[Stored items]

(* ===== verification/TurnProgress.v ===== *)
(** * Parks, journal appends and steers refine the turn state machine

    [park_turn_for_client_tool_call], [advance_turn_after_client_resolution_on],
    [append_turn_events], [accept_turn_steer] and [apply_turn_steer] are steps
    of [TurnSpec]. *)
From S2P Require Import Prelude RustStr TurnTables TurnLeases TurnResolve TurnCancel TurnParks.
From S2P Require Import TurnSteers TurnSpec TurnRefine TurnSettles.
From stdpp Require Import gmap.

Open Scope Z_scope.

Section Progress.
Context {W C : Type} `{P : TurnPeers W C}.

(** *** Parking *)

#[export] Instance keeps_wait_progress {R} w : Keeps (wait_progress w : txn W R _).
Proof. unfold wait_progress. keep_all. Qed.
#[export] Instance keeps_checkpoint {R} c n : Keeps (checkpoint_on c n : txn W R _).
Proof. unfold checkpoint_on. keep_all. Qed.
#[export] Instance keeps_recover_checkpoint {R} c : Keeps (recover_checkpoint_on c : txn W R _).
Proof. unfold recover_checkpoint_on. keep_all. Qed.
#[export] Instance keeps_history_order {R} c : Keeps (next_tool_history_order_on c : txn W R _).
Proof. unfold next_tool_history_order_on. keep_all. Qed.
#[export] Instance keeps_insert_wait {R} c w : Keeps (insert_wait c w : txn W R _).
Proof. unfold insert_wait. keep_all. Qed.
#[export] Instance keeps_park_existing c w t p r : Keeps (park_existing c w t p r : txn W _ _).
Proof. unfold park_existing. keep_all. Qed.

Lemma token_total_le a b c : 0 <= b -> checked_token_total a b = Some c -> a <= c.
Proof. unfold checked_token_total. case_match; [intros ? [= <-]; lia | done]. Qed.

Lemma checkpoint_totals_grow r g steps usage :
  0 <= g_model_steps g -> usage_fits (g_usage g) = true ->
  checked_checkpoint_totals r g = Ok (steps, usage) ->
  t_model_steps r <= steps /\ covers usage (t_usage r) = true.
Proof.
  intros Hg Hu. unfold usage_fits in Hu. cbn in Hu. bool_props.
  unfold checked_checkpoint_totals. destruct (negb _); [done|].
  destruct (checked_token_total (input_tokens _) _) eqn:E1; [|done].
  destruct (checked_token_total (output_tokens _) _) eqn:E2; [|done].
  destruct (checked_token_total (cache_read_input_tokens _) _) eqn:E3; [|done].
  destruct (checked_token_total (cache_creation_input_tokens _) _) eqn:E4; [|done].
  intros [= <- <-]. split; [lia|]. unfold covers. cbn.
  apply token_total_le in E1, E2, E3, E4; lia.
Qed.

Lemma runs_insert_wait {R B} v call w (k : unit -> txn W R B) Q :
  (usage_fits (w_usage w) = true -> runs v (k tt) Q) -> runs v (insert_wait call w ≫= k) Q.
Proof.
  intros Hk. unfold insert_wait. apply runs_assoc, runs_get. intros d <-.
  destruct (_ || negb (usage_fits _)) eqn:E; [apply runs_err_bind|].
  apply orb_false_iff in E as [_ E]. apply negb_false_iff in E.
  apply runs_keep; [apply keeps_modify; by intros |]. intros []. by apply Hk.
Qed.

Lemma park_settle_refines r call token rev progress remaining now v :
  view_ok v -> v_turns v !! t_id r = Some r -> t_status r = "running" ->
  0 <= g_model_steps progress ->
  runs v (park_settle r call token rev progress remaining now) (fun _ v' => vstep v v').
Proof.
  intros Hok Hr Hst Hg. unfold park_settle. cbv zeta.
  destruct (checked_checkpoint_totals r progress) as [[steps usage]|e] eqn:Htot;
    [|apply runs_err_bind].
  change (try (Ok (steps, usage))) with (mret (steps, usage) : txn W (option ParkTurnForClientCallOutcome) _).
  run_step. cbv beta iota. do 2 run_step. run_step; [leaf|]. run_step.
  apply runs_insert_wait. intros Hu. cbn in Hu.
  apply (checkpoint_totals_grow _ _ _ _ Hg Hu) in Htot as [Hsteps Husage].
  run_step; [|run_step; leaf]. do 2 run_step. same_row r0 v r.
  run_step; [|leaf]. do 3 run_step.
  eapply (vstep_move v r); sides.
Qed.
---
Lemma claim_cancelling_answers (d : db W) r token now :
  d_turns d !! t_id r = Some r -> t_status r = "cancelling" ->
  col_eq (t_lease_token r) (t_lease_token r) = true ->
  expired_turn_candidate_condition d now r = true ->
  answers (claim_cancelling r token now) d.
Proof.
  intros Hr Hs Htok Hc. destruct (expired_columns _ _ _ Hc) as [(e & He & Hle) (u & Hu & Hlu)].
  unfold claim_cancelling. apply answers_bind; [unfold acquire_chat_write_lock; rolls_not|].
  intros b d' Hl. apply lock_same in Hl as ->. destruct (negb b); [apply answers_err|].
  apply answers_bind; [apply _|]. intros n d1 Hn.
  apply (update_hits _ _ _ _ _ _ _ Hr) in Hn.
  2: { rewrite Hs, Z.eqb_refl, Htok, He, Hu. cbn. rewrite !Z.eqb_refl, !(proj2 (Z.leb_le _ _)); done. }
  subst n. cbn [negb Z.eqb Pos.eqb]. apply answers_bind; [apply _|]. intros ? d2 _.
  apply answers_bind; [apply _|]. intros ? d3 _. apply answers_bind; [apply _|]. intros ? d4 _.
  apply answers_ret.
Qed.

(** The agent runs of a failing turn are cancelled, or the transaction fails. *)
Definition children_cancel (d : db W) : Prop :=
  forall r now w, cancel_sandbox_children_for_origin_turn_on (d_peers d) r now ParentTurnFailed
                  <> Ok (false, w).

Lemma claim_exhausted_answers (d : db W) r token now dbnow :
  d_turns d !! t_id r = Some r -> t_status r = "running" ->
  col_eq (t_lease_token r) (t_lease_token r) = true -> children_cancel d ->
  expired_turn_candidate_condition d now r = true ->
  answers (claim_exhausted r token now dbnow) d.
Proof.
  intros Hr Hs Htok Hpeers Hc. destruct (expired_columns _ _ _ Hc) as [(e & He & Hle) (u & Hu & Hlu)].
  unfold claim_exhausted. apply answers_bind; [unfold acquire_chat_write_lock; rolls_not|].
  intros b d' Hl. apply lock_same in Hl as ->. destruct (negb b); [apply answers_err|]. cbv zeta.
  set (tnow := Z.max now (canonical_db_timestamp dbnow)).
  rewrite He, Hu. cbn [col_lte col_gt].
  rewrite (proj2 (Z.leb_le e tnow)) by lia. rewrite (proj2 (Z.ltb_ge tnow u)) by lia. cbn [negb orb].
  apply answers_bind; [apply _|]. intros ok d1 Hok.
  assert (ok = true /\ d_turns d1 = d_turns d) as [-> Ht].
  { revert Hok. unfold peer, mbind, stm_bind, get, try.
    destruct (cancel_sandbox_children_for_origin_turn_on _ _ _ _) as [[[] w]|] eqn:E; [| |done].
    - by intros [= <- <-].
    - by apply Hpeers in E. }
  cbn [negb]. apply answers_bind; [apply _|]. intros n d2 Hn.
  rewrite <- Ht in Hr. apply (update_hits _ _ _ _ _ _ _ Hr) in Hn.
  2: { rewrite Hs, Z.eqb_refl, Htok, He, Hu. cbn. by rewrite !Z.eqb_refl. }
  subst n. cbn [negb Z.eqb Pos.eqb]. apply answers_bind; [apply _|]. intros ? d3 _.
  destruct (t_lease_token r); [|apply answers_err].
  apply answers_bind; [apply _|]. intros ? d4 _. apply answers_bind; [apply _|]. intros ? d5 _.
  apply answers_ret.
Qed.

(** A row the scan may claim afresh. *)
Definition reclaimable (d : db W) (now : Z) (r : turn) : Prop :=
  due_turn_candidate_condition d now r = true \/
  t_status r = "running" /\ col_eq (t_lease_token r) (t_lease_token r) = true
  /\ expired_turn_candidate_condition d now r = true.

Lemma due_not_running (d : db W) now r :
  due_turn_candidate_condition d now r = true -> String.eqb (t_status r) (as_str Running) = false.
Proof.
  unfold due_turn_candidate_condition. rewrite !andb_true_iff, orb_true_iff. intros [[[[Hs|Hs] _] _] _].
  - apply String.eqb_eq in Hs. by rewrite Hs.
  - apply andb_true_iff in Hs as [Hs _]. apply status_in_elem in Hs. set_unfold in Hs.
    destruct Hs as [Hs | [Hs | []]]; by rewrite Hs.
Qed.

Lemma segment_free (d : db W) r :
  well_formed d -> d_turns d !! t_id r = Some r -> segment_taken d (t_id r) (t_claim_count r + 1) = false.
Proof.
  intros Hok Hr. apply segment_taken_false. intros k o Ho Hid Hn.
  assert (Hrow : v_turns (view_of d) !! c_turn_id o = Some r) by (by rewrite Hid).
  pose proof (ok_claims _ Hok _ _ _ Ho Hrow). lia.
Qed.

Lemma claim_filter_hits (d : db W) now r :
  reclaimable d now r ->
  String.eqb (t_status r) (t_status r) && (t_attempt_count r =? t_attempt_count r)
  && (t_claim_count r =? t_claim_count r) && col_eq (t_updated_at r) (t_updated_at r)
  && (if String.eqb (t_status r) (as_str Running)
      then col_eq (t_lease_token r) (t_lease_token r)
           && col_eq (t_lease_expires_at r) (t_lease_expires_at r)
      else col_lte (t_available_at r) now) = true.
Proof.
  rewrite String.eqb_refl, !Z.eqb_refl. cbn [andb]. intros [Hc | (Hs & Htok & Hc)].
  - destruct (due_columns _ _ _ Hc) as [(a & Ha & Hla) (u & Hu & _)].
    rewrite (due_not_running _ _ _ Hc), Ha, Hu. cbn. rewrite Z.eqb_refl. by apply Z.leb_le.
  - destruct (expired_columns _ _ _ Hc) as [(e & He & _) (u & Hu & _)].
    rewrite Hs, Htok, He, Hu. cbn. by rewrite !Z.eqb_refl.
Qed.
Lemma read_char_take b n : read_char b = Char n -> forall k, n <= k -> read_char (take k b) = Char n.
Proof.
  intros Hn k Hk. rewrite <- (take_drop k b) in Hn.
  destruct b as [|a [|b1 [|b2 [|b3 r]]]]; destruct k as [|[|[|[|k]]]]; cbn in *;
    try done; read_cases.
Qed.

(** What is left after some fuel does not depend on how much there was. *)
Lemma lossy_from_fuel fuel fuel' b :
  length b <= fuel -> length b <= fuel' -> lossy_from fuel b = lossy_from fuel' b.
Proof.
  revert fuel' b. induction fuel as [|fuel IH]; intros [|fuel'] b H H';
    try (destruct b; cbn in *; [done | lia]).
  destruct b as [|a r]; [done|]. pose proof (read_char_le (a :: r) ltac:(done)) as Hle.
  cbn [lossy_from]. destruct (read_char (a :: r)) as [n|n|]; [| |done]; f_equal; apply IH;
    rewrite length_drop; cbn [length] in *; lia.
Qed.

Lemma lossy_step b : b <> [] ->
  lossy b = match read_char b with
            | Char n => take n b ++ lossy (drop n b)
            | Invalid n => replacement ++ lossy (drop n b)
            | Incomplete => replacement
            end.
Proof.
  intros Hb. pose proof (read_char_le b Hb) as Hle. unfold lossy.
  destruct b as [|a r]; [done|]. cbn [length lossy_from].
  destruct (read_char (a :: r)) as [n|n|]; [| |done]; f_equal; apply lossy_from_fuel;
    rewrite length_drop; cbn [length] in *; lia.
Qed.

## Action item
Reproduce only the lines above, starting at the line with "(* ===== verification/TurnProgress.v ===== *)" and ending at the line with "Proof. unfold next_tool_history_order_on.", exactly as written.

## Task answer
(* ===== verification/TurnProgress.v ===== *)
(** * Parks, journal appends and steers refine the turn state machine

    [park_turn_for_client_tool_call], [advance_turn_after_client_resolution_on],
    [append_turn_events], [accept_turn_steer] and [apply_turn_steer] are steps
    of [TurnSpec]. *)
From S2P Require Import Prelude RustStr TurnTables TurnLeases TurnResolve TurnCancel TurnParks.
From S2P Require Import TurnSteers TurnSpec TurnRefine TurnSettles.
From stdpp Require Import gmap.

Open Scope Z_scope.

Section Progress.
Context {W C : Type} `{P : TurnPeers W C}.

(** *** Parking *)

#[export] Instance keeps_wait_progress {R} w : Keeps (wait_progress w : txn W R _).
Proof. unfold wait_progress. keep_all. Qed.
#[export] Instance keeps_checkpoint {R} c n : Keeps (checkpoint_on c n : txn W R _).
Proof. unfold checkpoint_on. keep_all. Qed.
#[export] Instance keeps_recover_checkpoint {R} c : Keeps (recover_checkpoint_on c : txn W R _).
Proof. unfold recover_checkpoint_on. keep_all. Qed.
#[export] Instance keeps_history_order {R} c : Keeps (next_tool_history_order_on c : txn W R _).
Proof. unfold next_tool_history_order_on. keep_all. Qed.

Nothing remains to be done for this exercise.